Description of the task: List every line in this data where the string "modules" occurs.

Input records:
-.-.-

(** * Algorithmic Impact Assessment: record, scoring engine and role permissions

    A shallow embedding of [aia_core.py] (the [AlgorithmicImpactAssessment]
    class) and of the role table of [auth_manager.py], with the properties
    of the scoring engine, of the mutating methods and of the permission
    check stated over it; then of the user store of [auth_manager.py] and
    of [update_aia] of [db_manager.py], with further properties of the code.

    Python values are typed as the methods use them: text is [string], a
    dict with string keys is a [gmap string _], a list is a [list].  The
    clock ([datetime.datetime.now().isoformat()]) and the identifier source
    ([str(uuid.uuid4())]) are read by the methods; here each call takes the
    value it reads as an argument. *)

From Stdlib Require Import ZArith Lia.
From stdpp Require Import base option list gmap strings fin_maps pretty.

Local Open Scope string_scope.
Local Open Scope Z_scope.
Local Open Scope list_scope.

(** ** Constants of [aia_core.py] *)

Definition AIA_VERSION : string := "1.1".

Definition DIMENSIONS : list string :=
  [ "Human Impact";
    "Contestability and Redress";
    "Explainability and Interpretability";
    "Bias and Fairness";
    "Privacy Risk";
    "Data Representativeness";
    "Autonomy and Oversight";
    "Accountability and Auditability";
    "Security and Resilience";
    "Monitoring and Drift";
    "Ethical Considerations";
    "Legal Compliance";
    "Robustness and Reliability" ].

(** One row of [RISK_CATEGORIES]: [{"range": (lo, hi), "category": _, "action": _}]. *)
Record category_info := CategoryInfo {
  range_min : Z;
  range_max : Z;
  ci_category : string;
  ci_action : string
}.

Definition ACTION_LOW : string :=
  "Standard deployment procedures. Routine monitoring. Document AIA. Approval typically by Project/System Owner.".
Definition ACTION_MEDIUM : string :=
  "Requires documented Mitigation Plan (Section 9). Enhanced monitoring procedures. Requires review/endorsement by [Specify Role, e.g., AI Governance Committee or relevant Senior Manager]. Approval potentially involves Accountable AI Official oversight.".
Definition ACTION_HIGH : string :=
  "Requires comprehensive Mitigation Plan with clear timelines and owners. Strict oversight and monitoring. Requires formal approval from [Specify Senior Role, e.g., Designated Accountable AI Official, SES Band 1/2]. Limitations on use may be needed.".
Definition ACTION_SEVERE : string :=
  "Requires robust Mitigation Plan addressing all significant risks. Requires highest level approval [Specify Executive Role, e.g., Agency Head / Deputy Secretary / Designated Senior Accountable AI Official]. Deployment may be contingent on significant redesign, specific limitations, independent review, or may be prohibited if risks cannot be adequately mitigated.".

Definition RISK_CATEGORIES : list category_info :=
  [ CategoryInfo 0 10 "Low" ACTION_LOW;
    CategoryInfo 11 25 "Medium" ACTION_MEDIUM;
    CategoryInfo 26 40 "High" ACTION_HIGH;
    CategoryInfo 41 65 "Severe" ACTION_SEVERE ].

(** The value of [self.risk_category]: [{"category": _, "action": _}]. *)
Record risk := Risk {
  category : string;
  action : string
}.

(** The loop of [_determine_risk_category]: the first row whose inclusive
    range holds the score wins; when no row does, the fallback after the
    loop. *)
Fixpoint classify_in (table : list category_info) (score : Z) : risk :=
  match table with
  | [] => Risk "Undefined" "Score out of expected range."
  | info :: rest =>
      if (range_min info <=? score) && (score <=? range_max info)
      then Risk (ci_category info) (ci_action info)
      else classify_in rest score
  end.

Definition classifyRisk (score : Z) : risk := classify_in RISK_CATEGORIES score.


(** ** The assessment object *)

(** A value of [self.dimensions]: [{"score": _, "justification": _}]. *)
Record dim_entry := DimEntry {
  score : Z;
  justification : string
}.

(** [entry["score"] = v] and [entry["justification"] = v]. *)
Definition set_score (v : Z) (entry : dim_entry) : dim_entry :=
  DimEntry v (justification entry).
Definition set_justification (v : string) (entry : dim_entry) : dim_entry :=
  DimEntry (score entry) v.

(** [self.approvals]: a dict with the three fixed keys ['assessor'],
    ['reviewer'] and ['approver'], each holding a dict of text fields. *)
Record approval_slots := ApprovalSlots {
  assessor : gmap string string;
  reviewer : gmap string string;
  approver : gmap string string
}.

(** The attributes of an [AlgorithmicImpactAssessment] instance, in the
    order [__init__] assigns them.  A mitigation item is a dict from field
    name to text. *)
Record AIA := mkAIA {
  aia_version : string;
  assessment_date : string;
  assessed_by : list string;
  referenced_frameworks : string;
  system_name : string;
  agency_name : string;
  system_purpose : string;
  technical_specs : gmap string string;
  data_details : gmap string string;
  deployment_context : gmap string string;
  procurement : gmap string string;
  related_assessments : gmap string string;
  dimensions : gmap string dim_entry;
  total_score : Z;
  risk_category : risk;
  mitigation_plan : list (gmap string string);
  approvals : approval_slots;
  ai_inventory_ref : string;
  transparency_statement_link : string;
  monitoring_plan_ref : string;
  review_frequency : string;
  next_review_date : string;
  system_id : option Z;
  aia_status : string;
  related_assessment_statuses : gmap string string;
  creation_date : string;
  last_modified_date : string
}.

(** *** Attribute assignment, [self.<attribute> = v]

    One function for each attribute that a method assigns; [aia_version],
    [system_id] and [creation_date] are assigned by no method. *)

Definition with_assessment_date (v : string) (self : AIA) : AIA :=
  mkAIA (aia_version self) v (assessed_by self) (referenced_frameworks self) (system_name self)
    (agency_name self) (system_purpose self) (technical_specs self) (data_details self)
    (deployment_context self) (procurement self) (related_assessments self) (dimensions self)
    (total_score self) (risk_category self) (mitigation_plan self) (approvals self)
    (ai_inventory_ref self) (transparency_statement_link self) (monitoring_plan_ref self)
    (review_frequency self) (next_review_date self) (system_id self) (aia_status self)
    (related_assessment_statuses self) (creation_date self) (last_modified_date self).

Definition with_assessed_by (v : list string) (self : AIA) : AIA :=
  mkAIA (aia_version self) (assessment_date self) v (referenced_frameworks self)
    (system_name self) (agency_name self) (system_purpose self) (technical_specs self)
    (data_details self) (deployment_context self) (procurement self) (related_assessments self)
    (dimensions self) (total_score self) (risk_category self) (mitigation_plan self)
    (approvals self) (ai_inventory_ref self) (transparency_statement_link self)
    (monitoring_plan_ref self) (review_frequency self) (next_review_date self) (system_id self)
    (aia_status self) (related_assessment_statuses self) (creation_date self)
    (last_modified_date self).

Definition with_referenced_frameworks (v : string) (self : AIA) : AIA :=
  mkAIA (aia_version self) (assessment_date self) (assessed_by self) v (system_name self)
    (agency_name self) (system_purpose self) (technical_specs self) (data_details self)
    (deployment_context self) (procurement self) (related_assessments self) (dimensions self)
    (total_score self) (risk_category self) (mitigation_plan self) (approvals self)
    (ai_inventory_ref self) (transparency_statement_link self) (monitoring_plan_ref self)
    (review_frequency self) (next_review_date self) (system_id self) (aia_status self)
    (related_assessment_statuses self) (creation_date self) (last_modified_date self).

Definition with_system_name (v : string) (self : AIA) : AIA :=
  mkAIA (aia_version self) (assessment_date self) (assessed_by self)
    (referenced_frameworks self) v (agency_name self) (system_purpose self)
    (technical_specs self) (data_details self) (deployment_context self) (procurement self)
    (related_assessments self) (dimensions self) (total_score self) (risk_category self)
    (mitigation_plan self) (approvals self) (ai_inventory_ref self)
    (transparency_statement_link self) (monitoring_plan_ref self) (review_frequency self)
    (next_review_date self) (system_id self) (aia_status self)
    (related_assessment_statuses self) (creation_date self) (last_modified_date self).
(** * sysdesign-wiki: catalogue queries, category tables and prompt generation

    A shallow embedding of the TypeScript modules

    - [src/lib/prompt-generator.ts]   (the four prompt generators),
    - [src/data/types.ts], [src/lib/categories.ts]   (category tables),
    - [src/data/index.ts], [src/data/guides/index.ts]   (roster queries),
    - [src/pages/og/[slug].png.ts]   (the layout tree of the preview card),

    together with the properties the specification of the site states
    about them.

    JavaScript strings are modelled by [string], the UTF-8 encoding of
    the text: on ASCII, which is what the rosters and all but one
    character of the templates are, a character of the model is a code
    unit of the JavaScript string, and the dash of the fifth directive is
    its three bytes.  The generators only concatenate, so they cannot tell
    the encodings apart.  Comparison of strings, used by the tag listing
    alone, is made on the UTF-16 code units that the bytes encode
    ([JS.codeUnits]). *)

From Stdlib Require Import String Ascii List.
From stdpp Require Import base list strings gmap sorting pretty.

Import ListNotations.
Local Open Scope string_scope.
Local Open Scope list_scope.

(** ** JavaScript primitives used by the modules *)

Module JS.

  (** The line feed of a template literal that spans several lines. *)
Definition nl : string := String (ascii_of_nat 10) EmptyString.

  (** [Array.prototype.join]: the elements separated by [sep]; the empty
      array gives the empty string. *)
Fixpoint join (sep : string) (l : list string) : string :=
    match l with
    | [] => EmptyString
    | [x] => x
    | x :: rest => x +:+ sep +:+ join sep rest
    end.

  (** A template literal written over several source lines: its lines,
      each followed by a line feed except the last. *)
Definition template (lines : list string) : string := join nl lines.

  (** [a ?? b]: [b] when [a] is [undefined] (the absent optional field). *)
Definition nullish {A} (a : option A) (b : A) : A :=
    match a with
    | Some v => v
    | None => b
    end.

  (** [Array.prototype.find]: the first element satisfying the callback,
      or [undefined]. *)
Definition find {A} (f : A -> bool) (l : list A) : option A := List.find f l.

  (** [Array.prototype.filter]. *)
Definition filter {A} (f : A -> bool) (l : list A) : list A := List.filter f l.

  (** [Array.prototype.flatMap]. *)
Definition flatMap {A B} (f : A -> list B) (l : list A) : list B :=
    List.flat_map f l.

  (** [[...new Set(l)]]: a [Set] keeps each value once, in the order of
      first insertion; spreading it lists the values in that order. *)
Fixpoint Set_add_all {A} `{EqDecision A} (seen : list A) (l : list A) : list A :=
    match l with
    | [] => seen
    | x :: rest =>
        if decide (x ∈ seen) then Set_add_all seen rest
        else Set_add_all (seen ++ [x]) rest
    end.

Definition Set_spread {A} `{EqDecision A} (l : list A) : list A :=
  Set_add_all [] l.

  (** The bytes of a model string. *)
Fixpoint bytes (s : string) : list N :=
  match s with
  | EmptyString => []
  | String b rest => N_of_ascii b :: bytes rest
  end.

Definition continuation (b : N) : bool := (128 <=? b)%N && (b <=? 191)%N.
Fixpoint mergeBSP (fuel : nat) (a : BSPNode) (polys : list Polygon)
  : option BSPNode :=
  match fuel with
  | O => None
  | S fuel =>
      match a with
      | mkNode pl f b ps =>
          let pl :=
            match pl, polys with
            | None, p0 :: _ => Some (plane p0)
            | _, _ => pl
            end in
          match pl with
          | None => Some (mkNode None f b ps)
          | Some plane =>
              let '(ps, fr, bk) := fold_left (insertPolygon plane) polys (ps, [], []) in
              f ← (match fr with
                   | [] => Some f
                   | _ => Some <$> mergeBSP fuel (default emptyNode f) fr
                   end);
              b ← (match bk with
                   | [] => Some b
                   | _ => Some <$> mergeBSP fuel (default emptyNode b) bk
                   end);
              Some (mkNode (Some plane) f b ps)
          end
      end
  end.

(** The transform baked into the polygons. *)
Definition applyTransform (transform : Transform3D F) (v : Vec3 F) : Vec3 F :=
  let x := vx v *! vx (scale transform) in
  let y := vy v *! vy (scale transform) in
  let z := vz v *! vz (scale transform) in
  let rotation := rotation transform in
  let cosX := Math_cos (vx rotation) in
  let sinX := Math_sin (vx rotation) in
  let cosY := Math_cos (vy rotation) in
  let sinY := Math_sin (vy rotation) in
  let cosZ := Math_cos (vz rotation) in
  let sinZ := Math_sin (vz rotation) in
  let y1 := y *! cosX -! z *! sinX in
  let z1 := y *! sinX +! z *! cosX in
  let x1 := x *! cosY +! z1 *! sinY in
  let z := fneg x *! sinY +! z1 *! cosY in
  let x := x1 in
  let y := y1 in
  let x1 := x *! cosZ -! y *! sinZ in
  let y1 := x *! sinZ +! y *! cosZ in
  mkVec3 (x1 +! vx (position transform)) (y1 +! vy (position transform))
         (z +! vz (position transform)).

Definition meshToPolygons (mesh : EditableMesh F) : list Polygon :=
  let geometry := geometry mesh in
  map (fun tri : idx * idx * idx =>
         let '(i0, i1, i2) := tri in
         let v0 := applyTransform (transform mesh) (vec3At (vertices geometry) i0) in
         let v1 := applyTransform (transform mesh) (vec3At (vertices geometry) i1) in
         let v2 := applyTransform (transform mesh) (vec3At (vertices geometry) i2) in
         mkPolygon [v0; v1; v2] (planeFromPoints v0 v1 v2))
      (triangles (indices geometry)).

(** The fan of one polygon: the triangles [(0, i, i + 1)]. *)
Definition fan (p : Polygon) : list (Vec3 F) :=
  flat_map (fun i =>
              match poly_vertices p !! 0%nat, poly_vertices p !! i,
                    poly_vertices p !! (i + 1)%nat with
              | Some a, Some b, Some c => [a; b; c]
              | _, _, _ => []
              end)
           (seq 1 (length (poly_vertices p) - 2)).

(** [newId] is the identifier drawn from the clock,
    [`geo-${Date.now().toString(36)}`]. *)
Definition polygonsToGeometry (newId : string) (polys : list Polygon)
  : EditableGeometry F :=
  let corners :=
    flat_map (fun p => map (fun v => (v, normal (plane p))) (fan p)) polys in
  let vs := flat_map (fun c => [vx (fst c); vy (fst c); vz (fst c)]) corners in
  let ns := flat_map (fun c => [vx (snd c); vy (snd c); vz (snd c)]) corners in
  let us := flat_map (fun _ => [zero; zero]) corners in
  let indices : list idx := map Some (seq 0 (length corners)) in
  assemble newId vs ns us indices (rebuildEdges indices) (rebuildFaces indices ns).

Definition identityTransform : Transform3D F :=
  mkTransform (mkVec3 zero zero zero) (mkVec3 zero zero zero) (mkVec3 one one one).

-.-.-

Solution to the problem:
    A shallow embedding of the TypeScript modules
(** ** JavaScript primitives used by the modules *)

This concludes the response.